The American Society for the Prevention of Cruelty to Animals awarded a total of $250,000 to two dozen agencies in Oklahoma and Texas, which both are suffering from severe drought, according to the agency.
The economy and the drought have put a strain on horse rescues and private owners, said Catherine English, superintendent of Animal Welfare for Oklahoma City. English said the Oklahoma City animal shelter has received about three times as many horses this year as they have in years past.
Grant winners must spend at least a quarter of their money on giving hay to owners in need, English said.
High hay prices have left some horse owners in the community unable to afford food for their animals, English said.
“We want them to keep their horses,” English said. “A lot of people are attached to their horses like they are to their dogs. They don't want to lose them. Those are the people we want to help. We'll prosecute people for cruelty. When people are just struggling, but they're doing their best otherwise ... that's where we can step in and help them a little bit right now.”
Four agencies that care for rescued horses in Oklahoma received grants.

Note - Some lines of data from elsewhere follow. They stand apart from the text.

(** Documented behaviour: a transfer moves tokens between accounts, minting and
    burning change an account and the supply of its mint. *)
Class TokenMoves {E : Env} {T : Token} {A : TokenAmounts} : Prop := {
  transfer_balance : changes token_transfer token_balance (fun a b x k => at_key b x k - at_key a x k);
  transfer_supply : changes token_transfer token_supply (fun _ _ _ _ => 0);
  mint_to_balance : changes token_mint_to token_balance (fun _ b x k => at_key b x k);
  mint_to_supply : changes token_mint_to token_supply (fun a _ x k => at_key a x k);
  burn_balance : changes token_burn token_balance (fun a _ x k => - at_key a x k);
  burn_supply : changes token_burn token_supply (fun _ b x k => - at_key b x k);
}.

Section Calls.
Context {E : Env} {X : ExecLaws} (cx : Ctx).

(** ** The balances that reach the callee *)

(** One account of the instruction is passed on: an executable one as it is, any
    other with the changes of the caller. *)
Lemma translate_step infos memory t l ia st :
  translate_account cx infos memory (t, l) ia = Ok st -> lamports_ok memory -> lamports_ok (ta_accounts t) ->
  lamports_ok (ta_accounts st.1) /\
  (acc_executable (get_acc (ta_accounts t) (ia_key ia)) = true /\ st = (t, l) \/
   acc_executable (get_acc (ta_accounts t) (ia_key ia)) = false /\ st.2 = l ++ [ia] /\
   upd_acc (ia_key ia) (written (get_acc memory (ia_key ia))) (ta_accounts t) (ta_accounts st.1)).
Proof.
  intros H Hm Hr. unfold translate_account in H. rinv. destruct x as [i c].
  hyp (find_account _ _ = Some _) as Hf. apply find_account_some in Hf as [_ Hkey].
  case_match; [rinv; split; [done|by left]|]. case_match; [|done]. rinv. cbn [fst snd].
  hyp (update_callee_account _ _ _ _ = Ok _) as Hu.
  apply (update_callee_account_ok _ [c]) in Hu as [[_ _ _ R] U]; [|by left|apply Hm|done].
  rewrite Hkey in U. split; [by apply R|right]. by split_and!.
Qed.

(** The accounts of the instruction reach the callee with the balances the
    caller gave them, all others with those of the transaction. *)
Lemma translate_lamports infos memory l ta st :
  foldM (translate_account cx infos memory) (ta, []) l = Ok st -> lamports_ok memory -> lamports_ok (ta_accounts ta) ->
  (forall k, k ∈ ia_key <$> l -> acc_executable (get_acc (ta_accounts ta) k) = false) ->
  forall k, acc_lamports (get_acc (ta_accounts st.1) k) =
    acc_lamports (if decide (k ∈ ia_key <$> l) then get_acc memory k else get_acc (ta_accounts ta) k).
Proof.
  intros H Hm. revert ta H. generalize (@nil InstructionAccount) as acc.
  induction l as [|ia l IH]; intros acc ta H Hr Hx k; cbn [foldM] in H.
  { rinv. case_decide as Hd; [by apply not_elem_of_nil in Hd|done]. }
  rinv. destruct x as [t1 a1]. hyp (translate_account _ _ _ _ _ = Ok _) as Ht.
  apply translate_step in Ht as [R [[Ht _]|(_ & _ & U)]]; [by rewrite Hx in Ht by (rewrite fmap_cons; left)| |done..]. cbn [fst] in *.
  rewrite (IH _ _ H R).
  - rewrite fmap_cons, !U. repeat case_decide; subst; rewrite ?elem_of_cons in *; try done; naive_solver.
  - intros j Hj. assert (acc_executable (get_acc (ta_accounts ta) j) = false) by (apply Hx; rewrite fmap_cons; by right).
    rewrite U. by case_decide.
Qed.
(* ===== verification/NftMarket.v ===== *)
(** * NftMarket: the SolMart marketplace

    Models [src/nft-marketplace/program/src/lib.rs]: collections with their
    royalties, fixed-price listings, timed auctions, offers, and the ten
    instructions.  The NFTs themselves move by calls of the token program.  Log
    output is not modelled. *)

From Stdlib Require Import Strings.Byte Strings.String.
From S2P Require Import Prelude Borsh Accounts System Invoke Execution Cpi Records TokenCpi.
Open Scope Z_scope.

(** ** Data *)

Inductive MarketplaceError :=
| ListingNotActive | InsufficientPayment | AuctionNotEnded | AuctionAlreadyEnded | BidTooLow | ReservePriceNotMet
| OfferExpired | OfferStillActive | Unauthorized | InvalidCollection | RoyaltyTooHigh | MarketOverflow | BadAccountOwner
| AlreadyInitialized.

(** [MarketOverflow] is [MarketplaceError::ArithmeticOverflow] and
    [BadAccountOwner] is [MarketplaceError::InvalidAccountOwner]. *)
Definition into (e : MarketplaceError) : InstructionError :=
  Custom match e with
  | ListingNotActive => 0 | InsufficientPayment => 1 | AuctionNotEnded => 2 | AuctionAlreadyEnded => 3 | BidTooLow => 4
  | ReservePriceNotMet => 5 | OfferExpired => 6 | OfferStillActive => 7 | Unauthorized => 8 | InvalidCollection => 9
  | RoyaltyTooHigh => 10 | MarketOverflow => 11 | BadAccountOwner => 12 | AlreadyInitialized => 13
  end.

Record Listing := mkListing {
  li_tag : Z;
  li_nft_mint : Pubkey;
  li_seller : Pubkey;
  li_price : Z;
  li_is_active : bool;
  li_created_at : Z;
  li_collection : Pubkey;
}.
Definition Listing_TAG : Z := 1.
Definition Listing_LEN : Z := 1 + 32 + 32 + 8 + 1 + 8 + 32.

Record Auction := mkAuction {
  au_tag : Z;
  au_nft_mint : Pubkey;
  au_seller : Pubkey;
  au_starting_price : Z;
  au_current_bid : Z;
  au_current_bidder : Pubkey;
  au_end_time : Z;
  au_reserve_price : Z;
}.
Definition Auction_TAG : Z := 2.
Definition Auction_LEN : Z := 1 + 32 + 32 + 8 + 8 + 32 + 8 + 8.

Record Offer := mkOffer {
  of_tag : Z;
  of_nft_mint : Pubkey;
  of_buyer : Pubkey;
  of_price : Z;
  of_expiry : Z;
}.
Definition Offer_TAG : Z := 3.
Definition Offer_LEN : Z := 1 + 32 + 32 + 8 + 8.

Record Collection := mkCollection {
  co_tag : Z;
  co_name : list byte;
  co_symbol : list byte;
  co_creator : Pubkey;
  co_royalty_bps : Z;
  co_verified : bool;
}.
Definition Collection_TAG : Z := 4.
Definition Collection_LEN : Z := 1 + 32 + 10 + 32 + 2 + 1.

Inductive MarketplaceInstruction :=
| CreateCollection (name symbol : list byte) (royalty_bps : Z)
| ListNft (price : Z) (collection : Pubkey)
| DelistNft
| BuyNft
| CreateAuction (starting_price duration reserve_price : Z)
| PlaceBid (bid_amount : Z)
| SettleAuction
| MakeOffer (price expiry : Z)
| AcceptOffer
| CancelOffer.

Abbreviation is_u16 := (in_range 0 65535).

#[global] Instance Listing_well_typed : WellTyped Listing := fun l =>
  is_u8 (li_tag l) /\ is_pubkey (li_nft_mint l) /\ is_pubkey (li_seller l) /\ is_u64 (li_price l) /\ is_i64 (li_created_at l) /\
  is_pubkey (li_collection l).
#[global] Instance Auction_well_typed : WellTyped Auction := fun a =>
  is_u8 (au_tag a) /\ is_pubkey (au_nft_mint a) /\ is_pubkey (au_seller a) /\ is_u64 (au_starting_price a) /\
  is_u64 (au_current_bid a) /\ is_pubkey (au_current_bidder a) /\ is_i64 (au_end_time a) /\ is_u64 (au_reserve_price a).
#[global] Instance Offer_well_typed : WellTyped Offer := fun o =>
  is_u8 (of_tag o) /\ is_pubkey (of_nft_mint o) /\ is_pubkey (of_buyer o) /\ is_u64 (of_price o) /\ is_i64 (of_expiry o).
#[global] Instance Collection_well_typed : WellTyped Collection := fun c =>
  is_u8 (co_tag c) /\ zlen (co_name c) = 32 /\ zlen (co_symbol c) = 10 /\ is_pubkey (co_creator c) /\ is_u16 (co_royalty_bps c).
#[global] Instance MarketplaceInstruction_well_typed : WellTyped MarketplaceInstruction := fun i =>
  match i with
  | CreateCollection name symbol royalty_bps => zlen name = 32 /\ zlen symbol = 10 /\ is_u16 royalty_bps
  | ListNft price collection => is_u64 price /\ is_pubkey collection
  | CreateAuction starting_price duration reserve_price => is_u64 starting_price /\ is_i64 duration /\ is_u64 reserve_price
  | PlaceBid bid_amount => is_u64 bid_amount
  | MakeOffer price expiry => is_u64 price /\ is_i64 expiry
  | DelistNft | BuyNft | SettleAuction | AcceptOffer | CancelOffer => True
  end.

Definition sold (l : Listing) : Listing :=
  mkListing (li_tag l) (li_nft_mint l) (li_seller l) (li_price l) false (li_created_at l) (li_collection l).
Definition with_bid (bid : Z) (bidder : Pubkey) (a : Auction) : Auction :=
  mkAuction (au_tag a) (au_nft_mint a) (au_seller a) (au_starting_price a) bid bidder (au_end_time a) (au_reserve_price a).

Definition COLLECTION_SEED : list byte := list_byte_of_string "collection".
Definition LISTING_SEED : list byte := list_byte_of_string "listing".
Definition AUCTION_SEED : list byte := list_byte_of_string "auction".
Definition OFFER_SEED : list byte := list_byte_of_string "offer".
(** ** Calls in the middle of payments *)

(** A program at its entry: its memory is what the transaction has. *)
Record at_entry (s : PState) : Prop := {
  ae_ok : pstate_ok s;
  ae_mem : mem s = ta_accounts (rt s);
  ae_delta : ta_lamports_delta (rt s) = 0;
}.

(** None of the accounts is a program. *)
Definition no_programs (s : PState) (l : list AccountInfo) : Prop :=
  Forall (fun ia => acc_executable (get_acc (ta_accounts (rt s)) (ia_key ia)) = false) l.

Section Payments.
Context {E : Env} {X : ExecLaws} {T : Token} {TL : TokenLaws} {BL : Borsh Listing} {BA : Borsh Auction} {BO : Borsh Offer}
  {BC : Borsh Collection} {BI : Borsh MarketplaceInstruction} {WA : BorshLaws Auction} {WO : BorshLaws Offer}.
Context (cx : Ctx).

Lemma safe_transfer_signed from to amount : safe (transfer_lamports_signed from to amount).
Proof. unfold transfer_lamports_signed. psafe. Qed.

(** The token call of a handler passes on exactly three accounts. *)
Lemma transfer_nft_ok tp src dst au seeds s u s' : transfer_nft cx tp src dst au seeds s = Ok (u, s') ->
  exists ix, ix_program_id ix = token_program_id /\ ia_key <$> ix_accounts ix = [ia_key src; ia_key dst; ia_key au] /\
    invoke_signed cx ix [src; dst; au; tp] seeds s = Ok (u, s').
Proof.
  unfold transfer_nft. intros H. pinv. hyp (token_transfer _ _ _ _ _ = Ok _) as Ht.
  apply token_transfer_ix in Ht as (_ & Hp & Hacc). eexists. split; [exact Hp|]. split; [|exact H]. by rewrite Hacc.
Qed.

(** A payment out of one of the accounts of a call to an account that is not. *)
Lemma paid_out_call ix infos seeds s s1 from u s' d :
  at_entry s -> pstate_ok s1 -> rt s1 = rt s -> invoke_signed cx ix infos seeds s1 = Ok (u, s') ->
  (forall k, k ∈ ia_key <$> ix_accounts ix -> acc_executable (get_acc (ta_accounts (rt s)) k) = false) ->
  (forall k, k ∈ ia_key <$> ix_accounts ix -> k <> from -> acc_lamports (get_acc (mem s1) k) = acc_lamports (get_acc (mem s) k)) ->
  from ∈ ia_key <$> ix_accounts ix -> acc_lamports (get_acc (mem s1) from) = as_u64 (acc_lamports (get_acc (mem s) from) + d) ->
  - 2 ^ 64 < d < 2 ^ 64 -> d = 0.
Proof.
  intros [Hok Hm Hd] Hok1 Hrt H Hx Hk Hin Hl Hr. destruct (Z.eq_dec d 0) as [|Hne]; [done|exfalso].
  apply (wrapped_neq (acc_lamports (get_acc (mem s) from)) d); [apply Hok|done|done|].
  rewrite <- Hl, Hm, <- Hrt. eapply invoke_one_change; [done|by rewrite Hrt|by rewrite Hrt|exact H| |done].
  intros k Hki Hkn. rewrite Hrt, <- Hm. by apply Hk.
Qed.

• Blaze's Tribute Equine Rescue was awarded $15,000. The nonprofit rescue agency is based in Jones and has about 120 horses, English said.
• The Animal Welfare Division of Oklahoma City received $5,000. The agency takes in horses that have been abused, neglected, relinquished or turned loose.
• The Exceller Fund received $10,000. The nonprofit is based in Lexington, Ky. The group works to transition racing horses after their careers are finished. They have 23 foster horses in Oklahoma, according to the ASPCA.
• Horse Feathers Equine Rescue was awarded $10,000. The nonprofit agency is based in Guthrie.